=== What is expected ===
What is the number of lines in these records that hold the word "includes"? Reply with that number alone.

((

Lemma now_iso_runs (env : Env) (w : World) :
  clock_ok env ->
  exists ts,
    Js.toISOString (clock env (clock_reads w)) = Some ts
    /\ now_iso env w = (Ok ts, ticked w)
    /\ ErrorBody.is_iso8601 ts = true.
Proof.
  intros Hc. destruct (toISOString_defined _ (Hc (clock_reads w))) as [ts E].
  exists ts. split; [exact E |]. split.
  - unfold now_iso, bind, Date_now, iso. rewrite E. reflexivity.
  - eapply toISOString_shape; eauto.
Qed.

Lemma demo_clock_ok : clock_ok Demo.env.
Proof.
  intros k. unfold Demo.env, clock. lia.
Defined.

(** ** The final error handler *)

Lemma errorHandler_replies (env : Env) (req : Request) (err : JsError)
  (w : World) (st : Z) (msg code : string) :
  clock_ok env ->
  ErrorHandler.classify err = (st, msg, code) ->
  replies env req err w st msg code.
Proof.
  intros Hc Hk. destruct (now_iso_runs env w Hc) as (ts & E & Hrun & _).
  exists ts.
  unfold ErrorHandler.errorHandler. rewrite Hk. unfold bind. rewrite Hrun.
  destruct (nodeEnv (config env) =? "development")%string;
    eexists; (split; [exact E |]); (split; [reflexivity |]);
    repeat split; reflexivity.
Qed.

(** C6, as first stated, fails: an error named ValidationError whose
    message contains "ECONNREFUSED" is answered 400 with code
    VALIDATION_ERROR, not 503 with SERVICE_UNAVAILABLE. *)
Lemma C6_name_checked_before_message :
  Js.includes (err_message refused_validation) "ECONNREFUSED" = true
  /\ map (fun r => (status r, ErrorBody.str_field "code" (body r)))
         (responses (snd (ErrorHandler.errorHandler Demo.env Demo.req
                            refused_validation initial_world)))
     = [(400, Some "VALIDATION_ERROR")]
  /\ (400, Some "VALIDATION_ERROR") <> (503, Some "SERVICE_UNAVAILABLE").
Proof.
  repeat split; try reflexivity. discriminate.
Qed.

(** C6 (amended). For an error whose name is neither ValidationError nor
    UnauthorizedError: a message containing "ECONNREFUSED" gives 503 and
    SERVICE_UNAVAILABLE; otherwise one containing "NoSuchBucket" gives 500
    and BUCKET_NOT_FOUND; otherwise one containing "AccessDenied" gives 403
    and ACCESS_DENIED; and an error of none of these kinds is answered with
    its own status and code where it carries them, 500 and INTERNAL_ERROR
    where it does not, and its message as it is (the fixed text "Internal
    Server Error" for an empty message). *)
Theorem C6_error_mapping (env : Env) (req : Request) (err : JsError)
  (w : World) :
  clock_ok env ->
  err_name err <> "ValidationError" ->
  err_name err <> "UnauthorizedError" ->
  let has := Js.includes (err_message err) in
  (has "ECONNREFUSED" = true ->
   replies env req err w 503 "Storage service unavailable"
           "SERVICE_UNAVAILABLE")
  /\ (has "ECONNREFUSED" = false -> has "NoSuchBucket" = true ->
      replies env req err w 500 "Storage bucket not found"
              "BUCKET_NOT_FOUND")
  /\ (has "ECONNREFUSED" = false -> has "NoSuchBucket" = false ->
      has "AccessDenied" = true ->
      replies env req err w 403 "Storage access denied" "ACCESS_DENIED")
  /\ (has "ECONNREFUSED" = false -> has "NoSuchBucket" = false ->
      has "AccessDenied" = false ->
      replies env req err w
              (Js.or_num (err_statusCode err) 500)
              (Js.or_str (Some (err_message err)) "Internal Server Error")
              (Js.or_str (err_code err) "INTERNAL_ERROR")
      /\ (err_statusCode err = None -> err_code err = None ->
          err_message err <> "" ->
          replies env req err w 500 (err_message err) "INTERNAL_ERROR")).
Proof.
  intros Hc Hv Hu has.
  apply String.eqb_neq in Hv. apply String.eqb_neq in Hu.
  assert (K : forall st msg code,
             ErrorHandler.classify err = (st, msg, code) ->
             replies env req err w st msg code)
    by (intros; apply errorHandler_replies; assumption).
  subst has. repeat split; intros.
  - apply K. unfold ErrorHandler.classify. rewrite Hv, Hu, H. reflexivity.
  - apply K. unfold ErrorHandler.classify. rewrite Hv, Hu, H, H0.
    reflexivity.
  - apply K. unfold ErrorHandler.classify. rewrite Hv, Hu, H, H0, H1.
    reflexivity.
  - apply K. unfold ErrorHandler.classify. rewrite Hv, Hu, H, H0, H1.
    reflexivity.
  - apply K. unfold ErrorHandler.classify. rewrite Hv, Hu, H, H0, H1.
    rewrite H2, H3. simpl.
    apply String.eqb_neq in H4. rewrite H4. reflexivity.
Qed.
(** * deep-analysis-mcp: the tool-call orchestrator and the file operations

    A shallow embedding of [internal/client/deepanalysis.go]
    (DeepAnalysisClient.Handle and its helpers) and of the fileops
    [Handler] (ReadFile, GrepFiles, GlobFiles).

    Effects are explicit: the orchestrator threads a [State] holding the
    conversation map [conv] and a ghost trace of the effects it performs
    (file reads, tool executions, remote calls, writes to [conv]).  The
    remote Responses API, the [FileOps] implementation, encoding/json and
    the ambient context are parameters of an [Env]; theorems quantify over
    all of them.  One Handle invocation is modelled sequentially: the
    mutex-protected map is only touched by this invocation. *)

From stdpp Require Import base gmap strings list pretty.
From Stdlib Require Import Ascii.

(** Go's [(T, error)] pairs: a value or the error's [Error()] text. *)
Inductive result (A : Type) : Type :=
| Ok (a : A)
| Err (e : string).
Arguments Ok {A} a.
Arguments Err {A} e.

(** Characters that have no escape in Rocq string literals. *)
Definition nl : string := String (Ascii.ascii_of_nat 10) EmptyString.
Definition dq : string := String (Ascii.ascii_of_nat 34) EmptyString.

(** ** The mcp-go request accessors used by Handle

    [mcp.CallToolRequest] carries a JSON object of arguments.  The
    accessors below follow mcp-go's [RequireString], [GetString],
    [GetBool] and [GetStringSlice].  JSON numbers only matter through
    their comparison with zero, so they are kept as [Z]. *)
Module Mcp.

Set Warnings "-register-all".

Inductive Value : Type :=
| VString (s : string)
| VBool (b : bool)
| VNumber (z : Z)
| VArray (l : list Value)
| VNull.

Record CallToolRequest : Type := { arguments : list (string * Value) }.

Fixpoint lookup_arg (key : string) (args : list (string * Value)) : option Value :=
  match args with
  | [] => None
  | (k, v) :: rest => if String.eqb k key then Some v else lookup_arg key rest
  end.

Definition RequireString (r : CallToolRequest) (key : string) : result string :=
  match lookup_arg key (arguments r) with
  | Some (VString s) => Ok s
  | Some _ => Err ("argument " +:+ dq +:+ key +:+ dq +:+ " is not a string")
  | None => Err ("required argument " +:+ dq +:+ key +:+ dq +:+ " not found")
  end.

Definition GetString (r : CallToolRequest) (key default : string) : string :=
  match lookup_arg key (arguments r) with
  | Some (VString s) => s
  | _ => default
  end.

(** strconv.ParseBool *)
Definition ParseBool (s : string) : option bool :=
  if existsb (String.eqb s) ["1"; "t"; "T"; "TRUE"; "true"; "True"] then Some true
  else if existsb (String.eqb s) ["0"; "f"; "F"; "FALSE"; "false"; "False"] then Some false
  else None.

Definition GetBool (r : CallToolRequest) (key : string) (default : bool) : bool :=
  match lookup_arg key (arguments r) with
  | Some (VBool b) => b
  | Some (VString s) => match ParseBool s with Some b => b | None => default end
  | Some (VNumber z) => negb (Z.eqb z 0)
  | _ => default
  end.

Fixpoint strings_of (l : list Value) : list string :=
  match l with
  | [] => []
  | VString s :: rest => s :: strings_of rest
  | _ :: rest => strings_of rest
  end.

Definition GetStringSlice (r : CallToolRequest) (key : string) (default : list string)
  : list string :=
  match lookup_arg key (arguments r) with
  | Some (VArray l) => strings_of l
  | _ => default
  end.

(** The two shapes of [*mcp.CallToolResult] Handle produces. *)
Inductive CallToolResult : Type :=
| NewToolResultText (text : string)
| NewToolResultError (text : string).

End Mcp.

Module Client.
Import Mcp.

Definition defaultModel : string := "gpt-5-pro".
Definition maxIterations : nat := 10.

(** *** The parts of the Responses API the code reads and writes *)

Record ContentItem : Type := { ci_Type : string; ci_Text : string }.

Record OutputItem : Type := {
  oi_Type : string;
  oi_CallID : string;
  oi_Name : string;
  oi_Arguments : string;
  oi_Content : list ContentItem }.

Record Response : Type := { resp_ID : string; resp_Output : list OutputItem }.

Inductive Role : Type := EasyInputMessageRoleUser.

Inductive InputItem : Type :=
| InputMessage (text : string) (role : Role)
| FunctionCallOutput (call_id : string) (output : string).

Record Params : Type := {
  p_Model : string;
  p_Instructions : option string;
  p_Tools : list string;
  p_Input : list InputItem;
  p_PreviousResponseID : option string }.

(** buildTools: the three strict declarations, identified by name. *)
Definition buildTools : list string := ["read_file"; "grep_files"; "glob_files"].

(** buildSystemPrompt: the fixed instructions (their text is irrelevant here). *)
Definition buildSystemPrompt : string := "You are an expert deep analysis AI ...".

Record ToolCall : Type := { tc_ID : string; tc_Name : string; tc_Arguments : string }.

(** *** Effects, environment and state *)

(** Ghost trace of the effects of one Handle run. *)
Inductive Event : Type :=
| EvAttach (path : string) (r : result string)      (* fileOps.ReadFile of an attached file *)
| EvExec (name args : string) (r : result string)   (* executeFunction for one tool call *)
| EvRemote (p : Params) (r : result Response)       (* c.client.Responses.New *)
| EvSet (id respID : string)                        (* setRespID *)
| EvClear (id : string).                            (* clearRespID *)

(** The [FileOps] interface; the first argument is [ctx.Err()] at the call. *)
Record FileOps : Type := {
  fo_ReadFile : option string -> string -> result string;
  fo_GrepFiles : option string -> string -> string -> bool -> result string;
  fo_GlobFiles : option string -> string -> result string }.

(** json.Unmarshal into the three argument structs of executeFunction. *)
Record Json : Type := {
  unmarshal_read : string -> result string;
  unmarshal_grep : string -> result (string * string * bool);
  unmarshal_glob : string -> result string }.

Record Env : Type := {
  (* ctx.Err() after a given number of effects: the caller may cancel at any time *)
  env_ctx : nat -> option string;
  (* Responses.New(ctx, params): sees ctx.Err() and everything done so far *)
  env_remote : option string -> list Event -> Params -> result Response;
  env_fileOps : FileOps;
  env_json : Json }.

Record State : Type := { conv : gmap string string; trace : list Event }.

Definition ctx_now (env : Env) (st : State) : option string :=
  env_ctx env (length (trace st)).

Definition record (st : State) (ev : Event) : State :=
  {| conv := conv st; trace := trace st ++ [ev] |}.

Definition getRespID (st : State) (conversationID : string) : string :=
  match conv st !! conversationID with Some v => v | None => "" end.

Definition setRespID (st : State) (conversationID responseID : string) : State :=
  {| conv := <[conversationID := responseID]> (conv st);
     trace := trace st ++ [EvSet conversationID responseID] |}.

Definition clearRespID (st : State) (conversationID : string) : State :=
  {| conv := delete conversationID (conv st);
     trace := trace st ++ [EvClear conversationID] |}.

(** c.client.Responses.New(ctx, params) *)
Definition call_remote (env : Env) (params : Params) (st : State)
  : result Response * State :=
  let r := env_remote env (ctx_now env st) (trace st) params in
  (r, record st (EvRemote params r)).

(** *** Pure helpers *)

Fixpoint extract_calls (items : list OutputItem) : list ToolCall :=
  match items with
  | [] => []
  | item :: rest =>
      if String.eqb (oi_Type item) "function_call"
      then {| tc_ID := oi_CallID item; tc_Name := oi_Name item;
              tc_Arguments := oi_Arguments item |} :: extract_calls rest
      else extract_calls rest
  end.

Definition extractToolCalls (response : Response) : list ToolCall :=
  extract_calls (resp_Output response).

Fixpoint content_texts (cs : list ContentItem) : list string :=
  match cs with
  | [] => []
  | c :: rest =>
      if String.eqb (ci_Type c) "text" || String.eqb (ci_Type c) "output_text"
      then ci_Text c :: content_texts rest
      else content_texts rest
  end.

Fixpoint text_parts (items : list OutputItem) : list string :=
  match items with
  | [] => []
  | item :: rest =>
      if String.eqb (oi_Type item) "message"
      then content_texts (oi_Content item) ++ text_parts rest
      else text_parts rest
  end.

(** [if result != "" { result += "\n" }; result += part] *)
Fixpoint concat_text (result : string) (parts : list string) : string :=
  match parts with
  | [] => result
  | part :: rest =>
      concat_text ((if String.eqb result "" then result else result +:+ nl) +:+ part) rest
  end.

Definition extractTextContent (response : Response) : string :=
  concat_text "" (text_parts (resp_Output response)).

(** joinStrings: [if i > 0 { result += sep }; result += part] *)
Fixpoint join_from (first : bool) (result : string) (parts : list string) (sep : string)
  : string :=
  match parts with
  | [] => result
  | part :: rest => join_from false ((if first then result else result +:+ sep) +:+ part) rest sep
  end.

))

=== Written response ===
2